◆ YOUR ASSIGNMENT
Only the lines from the one containing "destruct (IH w1)" to the end of the records should be given again, word for word and in full.

◆ Collected data entries
↓

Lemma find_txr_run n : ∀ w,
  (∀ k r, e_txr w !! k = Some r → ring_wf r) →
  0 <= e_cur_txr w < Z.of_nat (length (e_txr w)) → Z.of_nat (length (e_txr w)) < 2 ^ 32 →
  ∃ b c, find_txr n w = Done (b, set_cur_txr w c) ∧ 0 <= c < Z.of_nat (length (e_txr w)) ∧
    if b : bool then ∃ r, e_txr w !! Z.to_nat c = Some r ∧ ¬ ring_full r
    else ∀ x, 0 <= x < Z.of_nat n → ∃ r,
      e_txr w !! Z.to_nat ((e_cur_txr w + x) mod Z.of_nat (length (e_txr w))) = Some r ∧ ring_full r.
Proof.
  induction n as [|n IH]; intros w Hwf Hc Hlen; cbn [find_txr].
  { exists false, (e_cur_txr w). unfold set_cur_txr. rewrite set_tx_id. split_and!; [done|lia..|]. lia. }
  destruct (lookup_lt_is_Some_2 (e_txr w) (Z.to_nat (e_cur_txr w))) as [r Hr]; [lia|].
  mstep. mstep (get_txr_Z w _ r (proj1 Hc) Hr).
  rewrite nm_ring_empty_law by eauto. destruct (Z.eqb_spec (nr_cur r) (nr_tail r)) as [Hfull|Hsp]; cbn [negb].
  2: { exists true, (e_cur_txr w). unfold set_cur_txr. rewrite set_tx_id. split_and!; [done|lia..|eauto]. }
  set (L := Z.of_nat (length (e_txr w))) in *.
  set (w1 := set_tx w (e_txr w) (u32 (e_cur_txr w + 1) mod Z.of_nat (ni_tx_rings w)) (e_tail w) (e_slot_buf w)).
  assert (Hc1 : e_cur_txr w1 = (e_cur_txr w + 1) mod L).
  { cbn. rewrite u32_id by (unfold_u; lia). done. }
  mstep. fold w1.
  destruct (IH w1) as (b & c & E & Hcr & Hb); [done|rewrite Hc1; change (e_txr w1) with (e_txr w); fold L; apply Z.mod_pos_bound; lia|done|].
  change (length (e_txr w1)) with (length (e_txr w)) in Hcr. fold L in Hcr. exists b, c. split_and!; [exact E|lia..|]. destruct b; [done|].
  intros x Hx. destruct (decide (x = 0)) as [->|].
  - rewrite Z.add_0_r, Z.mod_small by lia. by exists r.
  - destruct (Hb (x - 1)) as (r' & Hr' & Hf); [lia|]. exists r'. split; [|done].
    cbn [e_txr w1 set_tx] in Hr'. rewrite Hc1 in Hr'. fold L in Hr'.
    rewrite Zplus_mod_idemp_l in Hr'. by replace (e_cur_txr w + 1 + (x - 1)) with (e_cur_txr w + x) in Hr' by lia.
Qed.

↑

◆ COMPLETED EXERCISE
  destruct (IH w1) as (b & c & E & Hcr & Hb); [done|rewrite Hc1; change (e_txr w1) with (e_txr w); fold L; apply Z.mod_pos_bound; lia|done|].
  change (length (e_txr w1)) with (length (e_txr w)) in Hcr. fold L in Hcr. exists b, c. split_and!; [exact E|lia..|]. destruct b; [done|].
  intros x Hx. destruct (decide (x = 0)) as [->|].
  - rewrite Z.add_0_r, Z.mod_small by lia. by exists r.
  - destruct (Hb (x - 1)) as (r' & Hr' & Hf); [lia|]. exists r'. split; [|done].
    cbn [e_txr w1 set_tx] in Hr'. rewrite Hc1 in Hr'. fold L in Hr'.
    rewrite Zplus_mod_idemp_l in Hr'. by replace (e_cur_txr w + 1 + (x - 1)) with (e_cur_txr w + x) in Hr' by lia.
Qed.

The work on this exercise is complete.